(** [value.replace('\r', '\n')] *)
Definition cr_to_lf (l : list ascii) : list ascii :=
  map (fun c => if Ascii.eqb c CR then LF else c) l.

(** [value.split(sep)] for a one-byte separator: at least one part. *)
Fixpoint split_on (sep : ascii) (l : list ascii) : list (list ascii) :=
  match l with
  | [] => [[]]
  | c :: rest =>
      let parts := split_on sep rest in
      if Ascii.eqb c sep then [] :: parts
      else
        match parts with
        | p :: ps => (c :: p) :: ps
        | [] => [[c]]
        end
  end.

(** [sep.join(parts)] *)
Fixpoint join_with (sep : ascii) (parts : list (list ascii)) : list ascii :=
  match parts with
  | [] => []
  | [p] => p
  | p :: rest => p ++ sep :: join_with sep rest
  end.

(** [re.sub(r'\s+', ' ', line)]: every run of white space becomes one
    space; [in_run] tells that the run under way has been written. *)
Fixpoint collapse_ws (in_run : bool) (l : list ascii) : list ascii :=
  let space := if in_run then [] else [SP] in
  match l with
  | [] => []
  | c1 :: r1 =>
      if PyStr.is_space1 c1 then space ++ collapse_ws true r1
      else
        match r1 with
        | c2 :: r2 =>
            if PyStr.is_space2 c1 c2 then space ++ collapse_ws true r2
            else
              match r2 with
              | c3 :: r3 =>
                  if PyStr.is_space3 c1 c2 c3 then space ++ collapse_ws true r3
                  else c1 :: collapse_ws false r1
              | [] => c1 :: collapse_ws false r1
              end
        | [] => c1 :: collapse_ws false r1
        end
  end.

(** [''.join(s.split())]: the string without its white space. *)
Fixpoint remove_ws (l : list ascii) : list ascii :=
  match l with
  | [] => []
  | c1 :: r1 =>
      if PyStr.is_space1 c1 then remove_ws r1
      else
        match r1 with
        | c2 :: r2 =>
            if PyStr.is_space2 c1 c2 then remove_ws r2
            else
              match r2 with
              | c3 :: r3 =>
                  if PyStr.is_space3 c1 c2 c3 then remove_ws r3
                  else c1 :: remove_ws r1
              | [] => c1 :: remove_ws r1
              end
        | [] => c1 :: remove_ws r1
        end
  end.

Definition is_alnum (c : ascii) : bool :=
  let n := N_of_ascii c in
  ((48 <=? n) && (n <=? 57) || (65 <=? n) && (n <=? 90) || (97 <=? n) && (n <=? 122))%N.

(** [re.sub(r'[^a-zA-Z0-9\s]', '', s)]: letters, digits and white space
    stay. *)
Fixpoint keep_alnum_ws (l : list ascii) : list ascii :=
  match l with
  | [] => []
  | c1 :: r1 =>
      if PyStr.is_space1 c1 || is_alnum c1 then c1 :: keep_alnum_ws r1
      else
        match r1 with
        | c2 :: r2 =>
            if PyStr.is_space2 c1 c2 then c1 :: c2 :: keep_alnum_ws r2
            else
              match r2 with
              | c3 :: r3 =>
                  if PyStr.is_space3 c1 c2 c3 then c1 :: c2 :: c3 :: keep_alnum_ws r3
                  else keep_alnum_ws r1
              | [] => keep_alnum_ws r1
              end
        | [] => keep_alnum_ws r1
        end
  end.
(** * Cisco-Network-Tool: topology inference and the hello simulation

    A shallow embedding of [src/analyzer/analyzer.py].

    - A Python [str] is held as the bytes of its UTF-8 encoding
      ([string]).  What Python does per code point ([strip], [split]) is
      done here on the code points of the bytes ([code_points]), with the
      white space of [str.isspace]; comparing and searching bytes agrees
      with comparing and searching code points.
    - [parse_config_file] is given the lines that iterating over the opened
      file yields: opening and decoding the dump are taken to succeed (a
      dump that cannot be opened or decoded makes the code raise [OSError]
      or [UnicodeDecodeError], which is outside this model).
    - [time.time()] is an IEEE 754 binary64 float ([PrimFloat]).
    - A Python [dict] keeps insertion order, and [build_topology] and
      [main] iterate in that order, so a dict is an association list
      whose keys are pairwise distinct ([dict_wf]).
    - An exception is a value of [exn]; code that can raise returns a
      [result].
    - [ipaddress] is the CPython 3.11 standard module; the part that
      [IPv4Interface(...).network] runs is transcribed in
      [Module ipaddress].
    - The mailboxes of [NetworkSwitch] are a [gmap] from device id to a
      list of packets, oldest first.
    - A [Router] thread is a small-step machine: one step holds at most one
      access to shared state (a mailbox operation or a read of
      [is_running]); threads are interleaved by a schedule.  A mailbox
      operation, the creation of the queue by [defaultdict] included, is
      taken as atomic. *)

From Stdlib Require Import ZArith String Ascii List Bool Lia PrimFloat.
From stdpp Require Import gmap strings list sorting.

Open Scope string_scope.
Open Scope list_scope.

(* ===================================================================== *)
(** * Part I: definitions *)
(* ===================================================================== *)

(** ** Python values and exceptions *)

(** The exceptions the modelled code can raise.  [ValueError] stands for
    [ValueError] and its subclasses [ipaddress.AddressValueError] and
    [ipaddress.NetmaskValueError]. *)
Inductive exn : Type :=
| KeyError (key : string)
| IndexError
| ValueError.

Inductive result (A : Type) : Type :=
| Ok (a : A)
| Raise (e : exn).

Arguments Ok {A} a.
Arguments Raise {A} e.

Definition bind {A B : Type} (r : result A) (k : A -> result B) : result B :=
  match r with
  | Ok a => k a
  | Raise e => Raise e
  end.

Notation "'let!' x ':=' r 'in' k" := (bind r (fun x => k))
  (at level 10, x name, r at level 100, k at level 200).

(** A value that is either [None] or a [str] (a hostname as the parser
    leaves it). *)
Inductive pystr : Type :=
| PyNone
| PyStr (s : string).

(** How an f-string renders such a value. *)
Definition py_format (v : pystr) : string :=
  match v with
  | PyNone => "None"
  | PyStr s => s
  end.

(** An insertion-ordered [dict] with [str] keys. *)
Abbreviation dict V := (list (string * V)).

Definition keys {V : Type} (d : dict V) : list string := map fst d.

Definition dict_wf {V : Type} (d : dict V) : Prop := NoDup (keys d).

(** [d.get(k)] / [k in d] / [d[k]]. *)
Fixpoint dict_get {V : Type} (d : dict V) (k : string) : option V :=
  match d with
  | [] => None
  | (k', v) :: d' => if String.eqb k' k then Some v else dict_get d' k
  end.

(** [d[k] = v]: an existing key keeps its position. *)
Fixpoint dict_set {V : Type} (d : dict V) (k : string) (v : V) : dict V :=
  match d with
  | [] => [(k, v)]
  | (k', v') :: d' =>
      if String.eqb k' k then (k', v) :: d' else (k', v') :: dict_set d' k v
  end.

(** [for x in xs: body], where the body may raise; the loop state is
    threaded through. *)
Fixpoint for_each {A S : Type} (xs : list A) (body : A -> S -> result S)
  (s : S) : result S :=
  match xs with
  | [] => Ok s
  | x :: xs' =>
      match body x s with
      | Ok s' => for_each xs' body s'
      | Raise e => Raise e
      end
  end.

(** [range(a, b)]. *)
Definition range (a b : nat) : list nat := seq a (b - a).

(** [l[i]] for a list. *)
Definition list_index {A : Type} (l : list A) (i : nat) : result A :=
  match nth_error l i with
  | Some x => Ok x
  | None => Raise IndexError
  end.

(** ** String primitives *)

(** [s.split(sep)] for a one-character separator. *)
Fixpoint split_on (sep : ascii) (s : string) : list string :=
  match s with
  | EmptyString => [EmptyString]
  | String c s' =>
      if Ascii.eqb c sep then EmptyString :: split_on sep s'
      else match split_on sep s' with
           | [] => [String c EmptyString]
           | w :: ws => String c w :: ws
           end
  end.

Definition is_ascii_digit (c : ascii) : bool :=
  let n := nat_of_ascii c in (48 <=? n)%nat && (n <=? 57)%nat.

(** [s.isascii() and s.isdigit()]: non-empty, ASCII decimal digits only. *)
Fixpoint all_digits (s : string) : bool :=
  match s with
  | EmptyString => true
  | String c s' => is_ascii_digit c && all_digits s'
  end.

Definition isascii_isdigit (s : string) : bool :=
  match s with
  | EmptyString => false
  | _ => all_digits s
  end.

Definition digit_value (c : ascii) : Z := Z.of_nat (nat_of_ascii c) - 48.

Fixpoint int_of_digits_acc (acc : Z) (s : string) : Z :=
  match s with
  | EmptyString => acc
  | String c s' => int_of_digits_acc (10 * acc + digit_value c)%Z s'
  end.

(** [int(s, 10)] on a string of ASCII digits. *)
Definition int_of_digits (s : string) : Z := int_of_digits_acc 0 s.

(** ** The [ipaddress] module (CPython 3.11), IPv4 part *)

Module ipaddress.

Open Scope Z_scope.

Definition IPV4LENGTH : Z := 32.
Definition _ALL_ONES : Z := 2 ^ IPV4LENGTH - 1.
Definition _max_prefixlen : Z := IPV4LENGTH.

(** [sys.int_max_str_digits]: [int(s)] raises [ValueError] on more digits. *)
Definition int_max_str_digits : nat := 4300.

(** [_BaseV4._parse_octet]; [None] is [ValueError]. *)
Definition _parse_octet (octet_str : string) : option Z :=
  if String.eqb octet_str "" then None
  else if negb (isascii_isdigit octet_str) then None
  else if (3 <? String.length octet_str)%nat then None
  else if negb (String.eqb octet_str "0")
          && match octet_str with
             | String c _ => Ascii.eqb c "0"
             | EmptyString => false
             end
       then None
  else
    let octet_int := int_of_digits octet_str in
    if 255 <? octet_int then None else Some octet_int.

(** [int.from_bytes(octets, 'big')]. *)
Definition from_bytes_big (octets : list Z) : Z :=
  fold_left (fun acc o => Z.lor (Z.shiftl acc 8) o) octets 0.

Fixpoint parse_octets (octets : list string) : option (list Z) :=
  match octets with
  | [] => Some []
  | o :: os =>
      match _parse_octet o with
      | None => None
      | Some v =>
          match parse_octets os with
          | None => None
          | Some vs => Some (v :: vs)
          end
      end
  end.

(** [_BaseV4._ip_int_from_string]; [None] is [AddressValueError]. *)
Definition _ip_int_from_string (ip_str : string) : option Z :=
  if String.eqb ip_str "" then None
  else
    let octets := split_on "." ip_str in
    if negb (Nat.eqb (List.length octets) 4) then None
    else
      match parse_octets octets with
      | None => None
      | Some vs => Some (from_bytes_big vs)
      end.

(** [number.bit_length()] for [number >= 0]. *)
Definition bit_length (number : Z) : Z :=
  if number =? 0 then 0 else Z.log2 number + 1.

Definition _count_righthand_zero_bits (number bits : Z) : Z :=
  if number =? 0 then bits
  else Z.min bits (bit_length (Z.land (Z.lnot number) (number - 1))).

(** [_ip_int_from_prefix]. *)
Definition _ip_int_from_prefix (prefixlen : Z) : Z :=
  Z.lxor _ALL_ONES (Z.shiftr _ALL_ONES prefixlen).

(** [_prefix_from_ip_int]; [None] is [ValueError]. *)
Definition _prefix_from_ip_int (ip_int : Z) : option Z :=
  let trailing_zeroes := _count_righthand_zero_bits ip_int _max_prefixlen in
  let prefixlen := _max_prefixlen - trailing_zeroes in
  let leading_ones := Z.shiftr ip_int trailing_zeroes in
  let all_ones := Z.shiftl 1 prefixlen - 1 in
  if negb (leading_ones =? all_ones) then None else Some prefixlen.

_ _ _

Task objective »
The lines to retype run from the start of the entries through the line containing "else c1 :: remove_ws r1"; reproduce them exactly and add nothing.

Result of the exercise »
(** [value.replace('\r', '\n')] *)
Definition cr_to_lf (l : list ascii) : list ascii :=
  map (fun c => if Ascii.eqb c CR then LF else c) l.

(** [value.split(sep)] for a one-byte separator: at least one part. *)
Fixpoint split_on (sep : ascii) (l : list ascii) : list (list ascii) :=
  match l with
  | [] => [[]]
  | c :: rest =>
      let parts := split_on sep rest in
      if Ascii.eqb c sep then [] :: parts
      else
        match parts with
        | p :: ps => (c :: p) :: ps
        | [] => [[c]]
        end
  end.

(** [sep.join(parts)] *)
Fixpoint join_with (sep : ascii) (parts : list (list ascii)) : list ascii :=
  match parts with
  | [] => []
  | [p] => p
  | p :: rest => p ++ sep :: join_with sep rest
  end.

(** [re.sub(r'\s+', ' ', line)]: every run of white space becomes one
    space; [in_run] tells that the run under way has been written. *)
Fixpoint collapse_ws (in_run : bool) (l : list ascii) : list ascii :=
  let space := if in_run then [] else [SP] in
  match l with
  | [] => []
  | c1 :: r1 =>
      if PyStr.is_space1 c1 then space ++ collapse_ws true r1
      else
        match r1 with
        | c2 :: r2 =>
            if PyStr.is_space2 c1 c2 then space ++ collapse_ws true r2
            else
              match r2 with
              | c3 :: r3 =>
                  if PyStr.is_space3 c1 c2 c3 then space ++ collapse_ws true r3
                  else c1 :: collapse_ws false r1
              | [] => c1 :: collapse_ws false r1
              end
        | [] => c1 :: collapse_ws false r1
        end
  end.

(** [''.join(s.split())]: the string without its white space. *)
Fixpoint remove_ws (l : list ascii) : list ascii :=
  match l with
  | [] => []
  | c1 :: r1 =>
      if PyStr.is_space1 c1 then remove_ws r1
      else
        match r1 with
        | c2 :: r2 =>
            if PyStr.is_space2 c1 c2 then remove_ws r2
            else
              match r2 with
              | c3 :: r3 =>
                  if PyStr.is_space3 c1 c2 c3 then remove_ws r3
                  else c1 :: remove_ws r1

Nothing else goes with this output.